## Assigned task
I'd like an exact copy of every line from the start of the entries below through the line containing "of the model is", please.

## Records for the exercise

____________________

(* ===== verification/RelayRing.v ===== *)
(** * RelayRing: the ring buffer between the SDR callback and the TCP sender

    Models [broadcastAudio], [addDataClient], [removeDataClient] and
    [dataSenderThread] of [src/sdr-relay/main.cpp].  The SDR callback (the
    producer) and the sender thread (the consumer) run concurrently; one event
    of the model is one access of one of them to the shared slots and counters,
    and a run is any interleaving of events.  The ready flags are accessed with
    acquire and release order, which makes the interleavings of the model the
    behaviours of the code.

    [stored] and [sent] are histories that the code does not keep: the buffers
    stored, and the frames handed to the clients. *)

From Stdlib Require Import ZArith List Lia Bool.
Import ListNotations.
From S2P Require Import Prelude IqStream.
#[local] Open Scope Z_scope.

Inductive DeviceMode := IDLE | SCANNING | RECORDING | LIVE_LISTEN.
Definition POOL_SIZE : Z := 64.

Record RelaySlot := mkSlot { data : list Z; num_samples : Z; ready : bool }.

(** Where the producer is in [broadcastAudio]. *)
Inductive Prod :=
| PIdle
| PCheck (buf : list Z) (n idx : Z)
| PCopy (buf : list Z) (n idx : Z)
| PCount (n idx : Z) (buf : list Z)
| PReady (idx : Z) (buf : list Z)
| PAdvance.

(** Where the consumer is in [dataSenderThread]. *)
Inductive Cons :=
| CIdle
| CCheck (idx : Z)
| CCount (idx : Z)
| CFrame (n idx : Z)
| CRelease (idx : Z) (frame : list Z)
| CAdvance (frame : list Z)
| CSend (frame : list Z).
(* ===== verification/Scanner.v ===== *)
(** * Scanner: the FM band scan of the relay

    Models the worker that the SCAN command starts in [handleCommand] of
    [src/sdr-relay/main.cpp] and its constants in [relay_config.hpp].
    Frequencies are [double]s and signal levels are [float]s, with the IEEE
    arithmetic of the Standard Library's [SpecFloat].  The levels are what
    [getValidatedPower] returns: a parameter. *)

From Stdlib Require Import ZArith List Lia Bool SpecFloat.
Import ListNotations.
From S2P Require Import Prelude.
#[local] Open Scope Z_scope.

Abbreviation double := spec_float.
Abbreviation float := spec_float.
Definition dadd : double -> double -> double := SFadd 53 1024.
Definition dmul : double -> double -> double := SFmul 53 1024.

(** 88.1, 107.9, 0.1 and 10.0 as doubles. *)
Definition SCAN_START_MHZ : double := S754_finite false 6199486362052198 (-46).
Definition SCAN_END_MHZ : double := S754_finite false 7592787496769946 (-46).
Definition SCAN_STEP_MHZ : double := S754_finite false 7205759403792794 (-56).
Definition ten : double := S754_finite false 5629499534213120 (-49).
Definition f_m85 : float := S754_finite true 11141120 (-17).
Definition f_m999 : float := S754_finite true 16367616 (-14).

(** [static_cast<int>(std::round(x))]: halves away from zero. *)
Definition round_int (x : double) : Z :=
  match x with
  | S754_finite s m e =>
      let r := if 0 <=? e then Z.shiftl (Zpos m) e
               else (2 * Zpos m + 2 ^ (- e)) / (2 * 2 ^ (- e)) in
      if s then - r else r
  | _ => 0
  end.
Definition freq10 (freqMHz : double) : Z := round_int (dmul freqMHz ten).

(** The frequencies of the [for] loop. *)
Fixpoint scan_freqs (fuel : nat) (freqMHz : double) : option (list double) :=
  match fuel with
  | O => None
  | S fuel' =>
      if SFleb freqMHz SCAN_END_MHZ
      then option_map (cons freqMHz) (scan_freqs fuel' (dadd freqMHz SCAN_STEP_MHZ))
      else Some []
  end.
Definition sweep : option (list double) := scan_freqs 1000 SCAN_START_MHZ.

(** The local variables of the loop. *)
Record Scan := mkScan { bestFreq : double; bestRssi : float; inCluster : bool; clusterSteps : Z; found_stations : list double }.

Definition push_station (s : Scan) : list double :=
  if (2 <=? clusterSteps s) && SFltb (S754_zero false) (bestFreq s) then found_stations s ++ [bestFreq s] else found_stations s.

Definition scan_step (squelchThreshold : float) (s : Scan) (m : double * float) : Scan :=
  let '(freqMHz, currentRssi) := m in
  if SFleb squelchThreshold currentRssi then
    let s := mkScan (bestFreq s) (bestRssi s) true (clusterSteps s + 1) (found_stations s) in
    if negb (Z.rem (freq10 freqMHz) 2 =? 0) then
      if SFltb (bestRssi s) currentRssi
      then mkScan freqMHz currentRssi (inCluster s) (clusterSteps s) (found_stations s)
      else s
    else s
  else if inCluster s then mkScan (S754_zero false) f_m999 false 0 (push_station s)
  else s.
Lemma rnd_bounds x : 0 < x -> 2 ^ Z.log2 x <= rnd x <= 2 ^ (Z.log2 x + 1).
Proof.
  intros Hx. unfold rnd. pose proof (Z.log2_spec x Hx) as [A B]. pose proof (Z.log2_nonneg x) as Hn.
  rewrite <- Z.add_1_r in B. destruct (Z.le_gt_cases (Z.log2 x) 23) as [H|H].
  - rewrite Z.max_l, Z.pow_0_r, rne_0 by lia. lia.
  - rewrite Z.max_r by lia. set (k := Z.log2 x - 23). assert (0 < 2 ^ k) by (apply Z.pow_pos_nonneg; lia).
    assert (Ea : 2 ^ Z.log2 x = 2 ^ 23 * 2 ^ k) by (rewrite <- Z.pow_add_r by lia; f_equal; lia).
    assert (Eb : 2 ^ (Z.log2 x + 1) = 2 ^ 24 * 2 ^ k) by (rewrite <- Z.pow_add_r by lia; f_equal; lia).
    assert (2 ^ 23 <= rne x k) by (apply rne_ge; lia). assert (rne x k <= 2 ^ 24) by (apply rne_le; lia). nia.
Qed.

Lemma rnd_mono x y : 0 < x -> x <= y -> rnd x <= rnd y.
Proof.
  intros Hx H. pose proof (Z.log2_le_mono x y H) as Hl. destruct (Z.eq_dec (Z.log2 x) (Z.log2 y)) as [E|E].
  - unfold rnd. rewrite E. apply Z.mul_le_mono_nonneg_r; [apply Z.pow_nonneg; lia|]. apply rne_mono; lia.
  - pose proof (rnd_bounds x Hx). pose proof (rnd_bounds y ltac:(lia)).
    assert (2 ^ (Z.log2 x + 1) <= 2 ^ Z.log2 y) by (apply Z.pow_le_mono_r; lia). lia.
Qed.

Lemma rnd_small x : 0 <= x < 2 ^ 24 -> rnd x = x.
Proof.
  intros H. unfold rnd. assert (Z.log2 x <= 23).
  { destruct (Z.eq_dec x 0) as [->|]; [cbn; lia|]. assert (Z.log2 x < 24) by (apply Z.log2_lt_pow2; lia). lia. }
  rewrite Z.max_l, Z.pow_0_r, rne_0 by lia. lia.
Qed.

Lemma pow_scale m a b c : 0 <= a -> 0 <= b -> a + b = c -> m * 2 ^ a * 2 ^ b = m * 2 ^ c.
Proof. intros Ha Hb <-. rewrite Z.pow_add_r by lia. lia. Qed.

____________________

## Response area
(* ===== verification/RelayRing.v ===== *)
(** * RelayRing: the ring buffer between the SDR callback and the TCP sender

    Models [broadcastAudio], [addDataClient], [removeDataClient] and
    [dataSenderThread] of [src/sdr-relay/main.cpp].  The SDR callback (the
    producer) and the sender thread (the consumer) run concurrently; one event
    of the model is one access of one of them to the shared slots and counters,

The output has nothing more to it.